■ **Instructions for the task**
Copy the lines exactly as they appear, starting with the first line of the records and ending with the line that contains "r = clock k.".

********************

(** ** The life of a rule *)

(** The statuses a rule may go through, oldest first. *)
Inductive lifecycle : list string → Prop :=
| life_none : lifecycle []
| life_first st : known_status st = true → lifecycle [st]
| life_move l current st : lifecycle (l ++ [current]) → allowed current st = true →
    lifecycle ((l ++ [current]) ++ [st]).
(** The revisions of a rule in the order they were stored. *)
Definition history (rule_id : string) (s : db) : list RuleRevision :=
  select (λ r, rr_rule_id r =? rule_id)%string (d_revisions s).
Definition earlier (a b : RuleRevision) : Prop := instant (rr_created_at a) < instant (rr_created_at b).

(** A registry has one rule per identifier. *)
Definition one_per_id (registry : DetectionRegistry) : Prop :=
  NoDup ((λ rule, rm_rule_id (dr_meta rule)) <$> all_rules registry).

Section lifecycle_facts.
Context `{Oracle} (registry : DetectionRegistry).
Hypothesis increasing : clock_increases.
Hypothesis distinct : one_per_id registry.

Definition read_between (n n' : nat) (r : RuleRevision) : Prop :=
  ∃ k, (n ≤ k < n')%nat ∧ rr_created_at r = clock k.
Record rules_inv (s : db) : Prop := {
  ri_read : Forall (read_between 0 (n_clock (d_draws s))) (d_revisions s);
  ri_sorted : StronglySorted earlier (d_revisions s);
  ri_rule : ∀ r, r ∈ d_revisions s → ∃ rule, rule ∈ all_rules registry
              ∧ rr_rule_id r = rm_rule_id (dr_meta rule) ∧ rr_version r = rm_version (dr_meta rule);
  ri_life : ∀ rule_id, lifecycle (rr_status <$> history rule_id s);
}.
(* ===== verification/Architecture.v ===== *)
(** * Architecture centre and metrics

    Models [packages/architecture/blueteam_architecture/__init__.py] with the routes of
    [services/api/app/api/architecture.py], and the registry of
    [packages/observability/blueteam_obs/__init__.py] with those of [api/observability.py].
    Both keep their state in a module of the process, beside the database. *)
From S2P Require Export Coverage RuleLifecycle Normalize.
Local Open Scope Z_scope.

(** ** Graphs *)

Inductive NodeKind := Zone | TrustBoundary | Asset | Identity | Control | Sensor | Dependency.
#[export] Instance node_kind_eq_dec : EqDecision NodeKind.
Proof. solve_decision. Defined.
Definition node_kind_str (k : NodeKind) : string :=
  match k with
  | Zone => "zone" | TrustBoundary => "trust_boundary" | Asset => "asset" | Identity => "identity" | Control => "control"
  | Sensor => "sensor" | Dependency => "dependency"
  end.
Record ArchNode := { an_id : string; an_kind : NodeKind; an_name : string; an_attributes : pydict }.
Record ArchEdge := { ae_source : string; ae_target : string; ae_relation : string; ae_attributes : pydict }.
Record ArchitectureGraph := {
  ag_graph_id : string; ag_tenant_id : string; ag_version : Z; ag_nodes : list ArchNode; ag_edges : list ArchEdge;
  ag_created_at : string }.
Definition arch_dict (g : ArchitectureGraph) : pydict := [
  ("graph_id", VStr (ag_graph_id g)); ("tenant_id", VStr (ag_tenant_id g)); ("version", VInt (ag_version g));
  ("created_at", VStr (ag_created_at g));
  ("nodes", VList ((λ n, VDict [("id", VStr (an_id n)); ("kind", VStr (node_kind_str (an_kind n))); ("name", VStr (an_name n));
                                ("attributes", VDict (an_attributes n))]) <$> ag_nodes g));
  ("edges", VList ((λ e, VDict [("source", VStr (ae_source e)); ("target", VStr (ae_target e));
                                ("relation", VStr (ae_relation e)); ("attributes", VDict (ae_attributes e))]) <$> ag_edges g))].
Definition node (i : string) (k : NodeKind) (name : string) (attributes : pydict) : ArchNode :=
  {| an_id := i; an_kind := k; an_name := name; an_attributes := attributes |}.
Definition edge_to (s t relation : string) : ArchEdge :=
  {| ae_source := s; ae_target := t; ae_relation := relation; ae_attributes := [] |}.
Definition lab_nodes : list ArchNode := [
  node "zone_corp" Zone "Corporate" []; node "zone_dmz" Zone "DMZ" []; node "tb_edge" TrustBoundary "Internet edge" [];
  node "asset_dc" Asset "dc-01" [("criticality", VStr "critical")]; node "id_alice" Identity "alice" [];
  node "ctrl_mfa" Control "MFA" [("coverage", VList [VStr "T1078"])];
  node "sensor_zeek" Sensor "Zeek" [("telemetry", VList [VStr "network"; VStr "dns"])];
  node "sensor_wazuh" Sensor "Wazuh" [("telemetry", VList [VStr "endpoint"])]; node "dep_idp" Dependency "IdP" []].
Definition lab_edges : list ArchEdge := [
  edge_to "zone_corp" "tb_edge" "bounded_by"; edge_to "zone_dmz" "tb_edge" "bounded_by";
  edge_to "asset_dc" "zone_corp" "resides_in"; edge_to "id_alice" "asset_dc" "authenticates_to";
  edge_to "ctrl_mfa" "id_alice" "protects"; edge_to "sensor_zeek" "zone_dmz" "monitors";
  edge_to "sensor_wazuh" "asset_dc" "monitors"; edge_to "dep_idp" "id_alice" "provides"].
Definition default_lab_architecture `{Oracle} (tenant_id : string) : M db ArchitectureGraph :=
  i ← new_id_db "arch";
  now ← utcnow_db;
  mret {| ag_graph_id := i; ag_tenant_id := tenant_id; ag_version := 1; ag_nodes := lab_nodes; ag_edges := lab_edges;
          ag_created_at := isoformat now |}.

(** [for tech in node.attributes.get("coverage") or []], of strings. *)
Fixpoint uncovered (name : string) (covered : list string) (techs : list pyval) : result (list pydict) :=
  match techs with
  | [] => Ok []
  | tech :: rest =>
      t ← str_of "upper" tech;
      gaps ← uncovered name covered rest;
      Ok (if mem (upper t) covered then gaps
          else [("control", VStr name); ("technique", VStr t); ("gap", VStr "control_without_detection")] :: gaps)
  end.
Definition node_gaps (covered : list string) (n : ArchNode) : result (list pydict) :=
  if negb (bool_decide (an_kind n = Control)) then Ok []
  else techs ← iterate (vor (dgetv "coverage" (an_attributes n)) (VList [])); uncovered (an_name n) covered techs.
Definition sensors_of (g : ArchitectureGraph) : list string :=
  an_name <$> select (λ n, bool_decide (an_kind n = Sensor)) (ag_nodes g).
Definition detection_gaps (g : ArchitectureGraph) (covered_techniques : list string) : result (list pydict) :=
  gaps ← mapM (node_gaps (upper <$> covered_techniques)) (ag_nodes g);
  Ok (concat gaps ++ (if mem "Zeek" (sensors_of g) then [] else [[("gap", VStr "missing_network_sensor")]])).

(** ** The store *)

Definition ArchitectureStore : Type := list (string * list ArchitectureGraph).
Definition at_version (v : Z) (g : ArchitectureGraph) : ArchitectureGraph := {|
  ag_graph_id := ag_graph_id g; ag_tenant_id := ag_tenant_id g; ag_version := v; ag_nodes := ag_nodes g;
  ag_edges := ag_edges g; ag_created_at := ag_created_at g |}.
Definition versions_of (tenant_id : string) (st : ArchitectureStore) : list ArchitectureGraph := default [] (dget tenant_id st).
Definition save_graph (g : ArchitectureGraph) : M ArchitectureStore ArchitectureGraph := λ st,
  let versions := versions_of (ag_tenant_id g) st in
  let g := at_version (Z.of_nat (length versions) + 1) g in
  (Ok g, dset (ag_tenant_id g) (versions ++ [g]) st).
Definition latest_graph (tenant_id : string) (st : ArchitectureStore) : option ArchitectureGraph := last (versions_of tenant_id st).
Definition graph_history (tenant_id : string) (st : ArchitectureStore) : list ArchitectureGraph := versions_of tenant_id st.

Section architecture_routes.
Context `{Oracle} `{AuthLib} (registry : DetectionRegistry).
(** [STORE.save(default_lab_architecture(tenant))] *)
Definition seed_lab (tenant_id : string) : M (process ArchitectureStore) ArchitectureGraph :=
  g ← on_db (default_lab_architecture tenant_id); on_module (save_graph g).
Definition latest_or_seed (tenant_id : string) : M (process ArchitectureStore) ArchitectureGraph :=
  p ← get;
  match latest_graph tenant_id (pr_module p) with Some g => mret g | None => seed_lab tenant_id end.
Definition get_architecture (actor : TenantActor) : M (process ArchitectureStore) pydict :=
  arch_dict <$> latest_or_seed (ta_tenant_id actor).
Definition seed_architecture (actor : TenantActor) (request_id : string) : M (process ArchitectureStore) pydict :=
  g ← seed_lab (ta_tenant_id actor);
  on_db (audit_user actor request_id "architecture.seed" "architecture" (Some (ag_graph_id g))
           (Some [("version", VInt (ag_version g))]));;
  mret (arch_dict g).
Definition detected (t : TechniqueCoverage) : bool := match tq_detections t with [] => false | _ => true end.
Definition architecture_gaps (actor : TenantActor) : M (process ArchitectureStore) pydict :=
  g ← latest_or_seed (ta_tenant_id actor);
  let coverage := compute_coverage (detection_map_of <$> all_rules registry) [] [] [] in
  gaps ← lift (detection_gaps g (tq_technique_id <$> select detected (cv_techniques coverage)));
  mret [("graph_id", VStr (ag_graph_id g)); ("version", VInt (ag_version g)); ("gaps", VList (VDict <$> gaps));
        ("count", VInt (Z.of_nat (length gaps)))].
Definition list_versions (actor : TenantActor) : M (process ArchitectureStore) pydict :=
  p ← get;
  let items := arch_dict <$> graph_history (ta_tenant_id actor) (pr_module p) in
  mret [("items", VList (VDict <$> items)); ("count", VInt (Z.of_nat (length items)))].
Inductive architecture_request := GetArchitecture | SeedArchitecture | ArchitectureGaps | ListVersions.
Definition serve_architecture (h : headers) (request_id : string) (req : architecture_request)
    : M (process ArchitectureStore) pydict :=
  in_session (
    actor ← on_db (require (match req with SeedArchitecture => "detections:write" | _ => "detections:read" end) h request_id);
    match req with
    | GetArchitecture => get_architecture actor
    | SeedArchitecture => seed_architecture actor request_id
    | ArchitectureGaps => architecture_gaps actor
    | ListVersions => list_versions actor
    end).
End architecture_routes.

(** ** Metrics *)

Record MetricsRegistry := {
  mt_counters : list (string * float); mt_gauges : pydict; mt_timings : list (string * list float) }.
Definition METRICS : MetricsRegistry := {| mt_counters := []; mt_gauges := []; mt_timings := [] |}.
Definition incr (name : string) (value : float) (m : MetricsRegistry) : MetricsRegistry := {|
  mt_counters := dset name (fl_add (default (fl_of_Z 0) (dget name (mt_counters m))) value) (mt_counters m);
  mt_gauges := mt_gauges m; mt_timings := mt_timings m |}.
Definition gauge (name : string) (value : pyval) (m : MetricsRegistry) : MetricsRegistry := {|
  mt_counters := mt_counters m; mt_gauges := dset name value (mt_gauges m); mt_timings := mt_timings m |}.
Definition observe (name : string) (secs : float) (m : MetricsRegistry) : MetricsRegistry := {|
  mt_counters := mt_counters m; mt_gauges := mt_gauges m;
  mt_timings := dset name (default [] (dget name (mt_timings m)) ++ [secs]) (mt_timings m) |}.
Definition by_metric {A} (l : list (string * A)) : list (string * A) := sort_by (λ a b, str_le a.1 b.1) l.
Definition average (samples : list float) : float := fl_div (fl_sum samples) (fl_of_Z (Z.of_nat (length samples))).
Definition counter_values (m : MetricsRegistry) : pydict := (λ kv, (kv.1, VFloat kv.2)) <$> mt_counters m.
Definition as_prometheus (m : MetricsRegistry) : string :=
  let simple kind (kv : string * pyval) := ["# TYPE " +:+ kv.1 +:+ " " +:+ kind; kv.1 +:+ " " +:+ py_str kv.2] in
  let timing (kv : string * list float) :=
    match kv.2 with
    | [] => []
    | samples => ["# TYPE " +:+ kv.1 +:+ "_avg gauge"; kv.1 +:+ "_avg " +:+ fl_repr (average samples);
                  "# TYPE " +:+ kv.1 +:+ "_count counter"; kv.1 +:+ "_count " +:+ str_of_nat (length samples)]
    end in
  join (String (chr 10) "") (
    ["# HELP btos_info Blue Team OS control-plane metrics"; "# TYPE btos_info gauge"; "btos_info 1"]
    ++ (by_metric (counter_values m) ≫= simple "counter") ++ (by_metric (mt_gauges m) ≫= simple "gauge")
    ++ (by_metric (mt_timings m) ≫= timing)) +:+ String (chr 10) "".
Definition snapshot (m : MetricsRegistry) : pydict := [
  ("counters", VDict (counter_values m)); ("gauges", VDict (mt_gauges m));
  ("timings", VDict ((λ kv, (kv.1, VDict [
     ("count", VInt (Z.of_nat (length kv.2)));
     ("avg", match kv.2 with [] => VInt 0 | samples => VFloat (average samples) end)])) <$> mt_timings m))].
Section metric_routes.
Context `{Oracle} `{AuthLib}.
Definition prometheus_metrics (h : headers) (request_id : string) : M (process MetricsRegistry) string :=
  in_session (on_db (require "quality:read" h request_id);;
    on_module (modify (gauge "btos_up" (VInt 1)));; p ← get; mret (as_prometheus (pr_module p))).
Definition observability_snapshot (h : headers) (request_id : string) : M (process MetricsRegistry) pydict :=
  in_session (on_db (require "quality:read" h request_id);; p ← get; mret (snapshot (pr_module p))).
End metric_routes.

(** ** Versions *)

Definition numbered (t : string) (gs : list ArchitectureGraph) : Prop :=
  ∀ i g, gs !! i = Some g → ag_version g = Z.of_nat i + 1 ∧ ag_tenant_id g = t.
Definition store_sound (st : ArchitectureStore) : Prop := ∀ t, numbered t (versions_of t st).
Definition grows_store (st st' : ArchitectureStore) : Prop :=
  store_sound st → store_sound st' ∧ ∀ t, versions_of t st `prefix_of` versions_of t st'.
#[local] Instance grows_store_preorder : PreOrder grows_store.
Proof.
  split; [intros st Hs; split; [exact Hs | intros t; reflexivity]|]. intros a b c Hab Hbc Ha. destruct (Hab Ha) as [Hb H1]. destruct (Hbc Hb) as [Hc H2].
  split; [done|]. intros t. etrans; [apply H1 | apply H2].
Qed.
Lemma versions_of_dset t t' gs st : versions_of t (dset t' gs st) = if decide (t = t') then gs else versions_of t st.
Proof. unfold versions_of. rewrite dget_dset. by destruct (decide (t = t')). Qed.
Lemma grows_save g : keeps grows_store (save_graph g).
Proof.
  intros st Hs. unfold save_graph. cbn [snd]. cbv zeta.
  change (ag_tenant_id (at_version _ g)) with (ag_tenant_id g). split.
  - intros t. rewrite versions_of_dset. destruct (decide (t = ag_tenant_id g)) as [->|]; [|apply Hs].
    intros i x [Hx|[Hi Hx]]%lookup_app_Some; [by apply Hs|].
    apply list_lookup_singleton_Some in Hx as [Hi0 <-]. cbn. split; [lia | done].
  - intros t. rewrite versions_of_dset. destruct (decide (t = ag_tenant_id g)) as [->|]; [|done]. by eexists.
Qed.
Ltac store_step :=
  match goal with
  | |- keeps _ (on_db _) => apply module_on_db, _
  | |- keeps _ (on_module (save_graph _)) => apply module_on_module, grows_save
  | |- _ => keeps_step
  end.
Lemma grows_seed `{Oracle} t : keeps (module_keeps grows_store) (seed_lab t).
Proof. unfold seed_lab. repeat store_step. Qed.
Lemma grows_latest `{Oracle} t : keeps (module_keeps grows_store) (latest_or_seed t).
Proof. unfold latest_or_seed. repeat first [apply grows_seed | store_step]. Qed.
(** Whatever requests arrive, and whether they succeed, the graphs a tenant has are
    versions one, two and so on, all of them the tenant's, and none is lost or replaced. *)
Theorem architecture_versions `{Oracle} `{AuthLib} registry h rid req p r p' :
  serve_architecture registry h rid req p = (r, p') → store_sound (pr_module p) →
  store_sound (pr_module p') ∧ ∀ t, versions_of t (pr_module p) `prefix_of` versions_of t (pr_module p').
Proof.
  intros He. assert (keeps (module_keeps grows_store) (serve_architecture registry h rid req)) as Hk.
  { apply module_session; try apply _. unfold get_architecture, seed_architecture, architecture_gaps, list_versions.
    repeat first [apply grows_seed | apply grows_latest | store_step]. }
  specialize (Hk p). rewrite He in Hk. exact Hk.
Qed.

********************

■ **Problem solution**
(** ** The life of a rule *)

(** The statuses a rule may go through, oldest first. *)
Inductive lifecycle : list string → Prop :=
| life_none : lifecycle []
| life_first st : known_status st = true → lifecycle [st]
| life_move l current st : lifecycle (l ++ [current]) → allowed current st = true →
    lifecycle ((l ++ [current]) ++ [st]).
(** The revisions of a rule in the order they were stored. *)
Definition history (rule_id : string) (s : db) : list RuleRevision :=
  select (λ r, rr_rule_id r =? rule_id)%string (d_revisions s).
Definition earlier (a b : RuleRevision) : Prop := instant (rr_created_at a) < instant (rr_created_at b).

(** A registry has one rule per identifier. *)
Definition one_per_id (registry : DetectionRegistry) : Prop :=
  NoDup ((λ rule, rm_rule_id (dr_meta rule)) <$> all_rules registry).

Section lifecycle_facts.
Context `{Oracle} (registry : DetectionRegistry).
Hypothesis increasing : clock_increases.
Hypothesis distinct : one_per_id registry.

Definition read_between (n n' : nat) (r : RuleRevision) : Prop :=
  ∃ k, (n ≤ k < n')%nat ∧ rr_created_at r = clock k.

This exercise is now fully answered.